Embracing the spirit of the 2021 Tokyo Olympics, a collective of 15 Japanese artists have reimagined competing countries’ flags as anime characters.
Titled World Flags, the project has created 84 designs so far.
(They hope to eventually deliver the full 200.)
The project’s artists start by researching the meaning and history of each nation’s flag.
They then create a design based on this research.
And, of course, each flag’s colour scheme.
National flags meet Samurai tradition
World Flag’s artists then integrate their findings with Japan’s own Bushido and Samurai traditions.
“Samurais are unique to Japan and we want everyone to get to know traditional Japanese culture,” creator Kamaya Yamamoto has shared in an interview with the BBC.
Australia is no exception.
Australia’s Tokyo Olympics anime warrior is Edward
World Flag’s Australia character is ‘Edward.’
His biography reads as follows:
“Australian. Bold and bold to do anything. The habit is ‘Don’t worry! Friend! (No worries mate!)… It is said to be simple because it wears ancient Japanese armor, but I think it is simple is best. His specialty is the “Outback Slash” with all the power from the upper left. On holidays, it’s soothing to play with dolphins on the beaches of Sydney. It seems that he created the Vegemite Promotion Committee by himself to spread vegemite to the world.”
A ‘chibi’ (short) Edward design
The World Flag project also provides the following details.
Edward’s height is 190cm.
His blood type is B.
The warrior’s hobby of choice is surfing.

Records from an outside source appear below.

(** ** What is served *)

Lemma store_key_inj a b : store_key a = store_key b -> l_Height a = l_Height b /\ l_Format a = l_Format b.
Proof.
  unfold store_key. intros H. apply split_at_inj in H as [H1 H2]; try by apply decimal_no_sep; vm_compute.
  split; by apply decimal_inj.
Qed.

(** The snapshot of a height and format is found, wherever it stands. *)
Lemma load_chunk_found fs l ls i data : NoDup (map store_key l) -> ls ∈ l -> i < l_Chunks ls ->
  os_ReadFile fs (Join (Dir ls) (chunk_name i)) = Ret data ->
  load_chunk fs l (l_Height ls) (l_Format ls) i = (data, true, None).
Proof.
  intros Hnd Hin Hi Hread. induction l as [|x l IH]; [by apply elem_of_nil in Hin|].
  cbn [map] in Hnd. apply NoDup_cons in Hnd as [Hx Hnd]. cbn [load_chunk].
  destruct (Z.eqb_spec (l_Height x) (l_Height ls)) as [Eh|Eh], (Z.eqb_spec (l_Format x) (l_Format ls)) as [Ef|Ef]; cbn [negb orb].
  2-4: apply IH; [done|]; apply elem_of_cons in Hin as [->|]; done.
  apply elem_of_cons in Hin as [->|Hin].
  - by rewrite (proj2 (Z.leb_gt _ _)), Hread by done.
  - destruct Hx. apply list_elem_of_fmap. exists ls. split; [|done]. unfold store_key. by rewrite Eh, Ef.
Qed.

(** The files behind a snapshot of a store that was verified chunk by chunk. *)
Lemma verified_files unmarshal fs chainID st ls :
  loaded_as unmarshal fs chainID VerifyPerChunkHash st -> ls ∈ snapshots st -> len (l_Metadata ls) < 2 ^ 32 ->
  exists datas, parseChunkHashes (l_Metadata ls) = Ret (map sha256 datas) /\ len datas = l_Chunks ls /\ l_Chunks ls < 2 ^ 32 /\
    sha256 (concat datas) = l_Hash ls /\
    forall i data, datas !! Z.to_nat i = Some data -> 0 <= i ->
      LoadChunk st fs (l_Height ls) (l_Format ls) i = (data, true, None).
Proof.
  intros Hl Hin Hmd. destruct (loaded_ok _ _ _ _ _ Hl) as (Hd & _ & Hk & _).
  rewrite Forall_forall in Hd. destruct (Hd ls Hin) as (hs & Hp & Hn & _ & Hlen & Hch); [unfold maxAlloc; lia|].
  destruct Hch as (datas & Hdn & Hok & Hsha); [done|].
  rewrite u32_small in Hn by (pose proof (len_nonneg hs); lia).
  assert (E : map sha256 datas = hs).
  { apply list_eq_same_length with (length hs); [done|rewrite length_map; unfold len in *; lia|].
    intros k x y _ Hx Hy. rewrite list_lookup_fmap in Hx. destruct (datas !! k) as [d|] eqn:Ek; [|done]. cbn in Hx. injection Hx as <-.
    destruct (Hok k d Ek) as [_ Hh]. rewrite (Hh eq_refl) in Hy. by injection Hy. }
  exists datas. rewrite E. split_and!; [done|done|rewrite <- Hn; lia|done|]. intros i data Hi H0. destruct (Hok _ _ Hi) as [Hread _].
  rewrite Z2Nat.id in Hread by done. pose proof (lookup_lt_Some _ _ _ Hi).
  apply load_chunk_found; [done|done|unfold len in Hdn; lia|done].
Qed.
(** The state of a sweep after it visited [done]. *)
Record swept (w0 : peerWatch) (visited : list ID) (x : list (ID * bytes) * peerWatch) : Prop := {
  sw_same : useful x.2 = useful w0 /\ outOfRange x.2 = outOfRange w0 /\ w_banned x.2 = w_banned w0;
  sw_seen : forall p, firstSeen x.2 !! p = if decide (p ∈ visited /\ there e p = false) then None else firstSeen w0 !! p;
  sw_pending : x.1 = omap (fun p => first ← firstSeen w0 !! p;
                                    if there e p then pair p <$> verdict c e w0 p first else None) visited
}.

Lemma verdict_same w w' p first : useful w = useful w' -> outOfRange w = outOfRange w' ->
  verdict c e w p first = verdict c e w' p first.
Proof. unfold verdict. by intros -> ->. Qed.

Lemma sweep_one_ok w0 visited x p : p ∉ visited -> swept w0 visited x -> swept w0 (visited ++ [p]) (sweep_one c e x p).
Proof.
  intros Hp [(Hu & Ho & Hb) Hs Hx]. destruct x as [out w]. cbn in *. unfold sweep_one.
  rewrite Hs. rewrite decide_False by naive_solver.
  assert (Hv : forall q, (q ∈ visited ++ [p]) <-> q ∈ visited \/ q = p) by (intros; rewrite elem_of_app, list_elem_of_singleton; done).
  destruct (firstSeen w0 !! p) as [first|] eqn:Ef.
  2: { split; [done| |rewrite omap_app; cbn; by rewrite Ef, app_nil_r]. intros q. cbn. rewrite Hs.
       repeat destruct (decide _); rewrite Hv in *; try done; naive_solver. }
  destruct (there e p) eqn:Et; cbn.
  - rewrite (verdict_same w w0) by done.
    assert (Hseen : forall q, firstSeen w !! q = if decide (q ∈ visited ++ [p] /\ there e q = false) then None else firstSeen w0 !! q).
    { intros q. rewrite Hs. repeat destruct (decide _); rewrite Hv in *; try done; naive_solver congruence. }
    destruct (verdict c e w0 p first) as [reason|] eqn:Ev; split; try done; cbn; rewrite omap_app; cbn; rewrite Ef; cbn; rewrite Et, Ev; cbn; [by f_equal|by rewrite app_nil_r].
  - split; cbn; [done| |rewrite omap_app; cbn; rewrite Ef; cbn; by rewrite Et, app_nil_r].
    intros q. destruct (decide (q = p)) as [->|Hq].
    + rewrite lookup_delete_eq, decide_True; [done|]. by rewrite Hv; auto.
    + rewrite lookup_delete_ne, Hs by done. repeat destruct (decide _); rewrite Hv in *; try done; naive_solver.
Qed.
Lemma names_unique n : n < 2 ^ 32 -> NoDup (map Scheduler.chunk_name (seqZ 0 n)).
Proof.
  intros Hn. change (NoDup (Scheduler.chunk_name <$> seqZ 0 n)). apply NoDup_fmap_2_strong; [|apply NoDup_seqZ].
  intros i j Hi%elem_of_seqZ Hj%elem_of_seqZ. apply Streams.chunk_name_inj; lia.
Qed.

(** However many other files there are, the chunk files are listed in order. *)
Lemma listChunkPaths_holds d ps : holds_chunks d ps -> ps <> [] -> len ps < 2 ^ 32 ->
  listChunkPaths d = Ret (map Scheduler.chunk_name (seqZ 0 (len ps))).
Proof.
  intros [Hp Ho] Hne Hn. unfold listChunkPaths. pose proof (len_nonneg ps).
  set (K := map fst (map_to_list d)).
  assert (HK : forall n, n ∈ K <-> is_Some (d !! n)).
  { intros n. unfold K. change (n ∈ (map_to_list d).*1 <-> is_Some (d !! n)). rewrite list_elem_of_fmap. split.
    - intros ([n' v] & -> & Hin%elem_of_map_to_list). by exists v.
    - intros [v Hv]. exists (n, v). split; [done|]. by apply elem_of_map_to_list. }
  assert (Hchunk : forall i, 0 <= i < len ps -> Streams.chunk_of (Scheduler.chunk_name i) = Some (i, Scheduler.chunk_name i))
    by (intros; apply Streams.chunk_of_name; lia).
  rewrite (Streams.listChunks_names (len ps) (filter (fun n => Streams.chunk_of n = None) K)).
  - rewrite bool_decide_eq_false_2; [done|]. destruct ps; [done|]. rewrite len_cons, seqZ_cons by (pose proof (len_nonneg ps); lia). done.
  - lia.
  - apply Forall_forall. by intros n [? _]%list_elem_of_filter.
  - rewrite merge_sort_Permutation. apply NoDup_Permutation.
    + apply NoDup_fst_map_to_list.
    + apply NoDup_app. split_and!; [by apply names_unique| |apply NoDup_filter, NoDup_fst_map_to_list].
      intros n (i & -> & Hi%elem_of_seqZ)%list_elem_of_fmap [Hc _]%list_elem_of_filter. by rewrite Hchunk in Hc by lia.
    + intros n. rewrite elem_of_app, list_elem_of_filter. change (n ∈ K <-> n ∈ Scheduler.chunk_name <$> seqZ 0 (len ps) \/ Streams.chunk_of n = None /\ n ∈ K).
      rewrite HK. split.
      * intros Hs. destruct (Ho n Hs) as [Hc|(i & Hi & ->)]; [by right|]. left. apply list_elem_of_fmap.
        exists i. split; [done|]. by apply elem_of_seqZ.
      * intros [(i & -> & Hi%elem_of_seqZ)%list_elem_of_fmap|[_ Hs]]; [|done]. rewrite Hp by lia. apply lookup_lt_is_Some_2. unfold len in Hi. lia.
Qed.

Lemma open_files_holds d ps : forall a, (forall i, a <= i < a + len ps -> d !! Scheduler.chunk_name i = ps !! Z.to_nat (i - a)) ->
  open_files d (map Scheduler.chunk_name (seqZ a (len ps))) = Ret ps.
Proof.
  induction ps as [|c ps IH]; intros a Hd; [done|]. rewrite len_cons in *. pose proof (len_nonneg ps).
  rewrite seqZ_cons by lia. cbn [map open_files]. rewrite (Hd a) by lia. rewrite Z.sub_diag. cbn [Z.to_nat lookup list_lookup].
  replace (Z.pred (1 + len ps)) with (len ps) by lia. rewrite IH; [done|].
  intros i Hi. rewrite Hd by lia. replace (Z.to_nat (i - a)) with (S (Z.to_nat (i - Z.succ a))) by lia. done.
Qed.

Lemma concat_cut_loop size : 1 <= size -> forall fuel data, (length data <= fuel)%nat -> concat (cut_loop fuel size data) = data.
Proof.
  intros Hs. induction fuel as [|fuel IH]; intros data Hl; [destruct data; [done|cbn in Hl; lia]|]. destruct data as [|b data]; [done|].
  cbn [cut_loop concat]. rewrite IH; [apply take_drop|]. cbn in Hl. rewrite length_drop. cbn. lia.
Qed.

Lemma concat_cut size data : 1 <= size -> concat (cut size data) = data.
Proof. intros. by apply concat_cut_loop. Qed.

Lemma cut_loop_pieces size : 1 <= size -> forall fuel data, (length (cut_loop fuel size data) <= length data)%nat.
Proof.
  intros Hs. induction fuel as [|fuel IH]; intros [|b data]; cbn; try lia. specialize (IH (drop (Z.to_nat size) (b :: data))).
  rewrite length_drop in IH. cbn in IH. lia.
Qed.

Lemma cut_pieces size data : 1 <= size -> len (cut size data) <= len data.
Proof. intros Hs. pose proof (cut_loop_pieces size Hs (length data) data). unfold len, cut. lia. Qed.

Lemma cut_nonempty size data : data <> [] -> cut size data <> [].
Proof. unfold cut. by destruct data. Qed.

Section Snapshots.
Context `{Zlib}.

(** The directory holds this item stream, compressed by the compressor that the program
    uses itself and cut at the default size of the cosmos-sdk.  A producer with another
    compressor makes other chunks of the same items. *)
Definition snapshot_dir (d : dir) (items : list bytes) : Prop :=
  holds_chunks d (cut CosmosSDKChunkSize (concat (deflate (frames items)))).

His special Skill is ‘Dolphin Ride.’
Edward’s biography suggests his best-loved food Vegemite.
An additional Edward photo
Potential for controversy
Advocates for the rights of Indigenous Australians will no doubt have objections.
Many members of Australia’s Indigenous communities do not acknowledge the sovereignty of Australia’s European colonial flag.
They instead prefer the alternative Australian Aboriginal Flag.
The World Flags project has previously addressed similar controversies.
“I admit,” artist Kamaya Yamamoto has shared with the BBC, “that some of the characters might be a bit stereotypical because they are based on a Japanese perspective of the world.”
“[For example,] we didn’t know that bullfighting is controversial in Spain. We received criticism online, so we changed it.”
Other warrior designs have featured multiple characters to reflect differing national subcultures.
World Flags want fans to embrace The Tokyo Olympics
The collective has created the designs free of charge.
Their good-spirited gesture is done in the hope the artworks will help others become excited as they are about the 2021 Tokyo Olympics.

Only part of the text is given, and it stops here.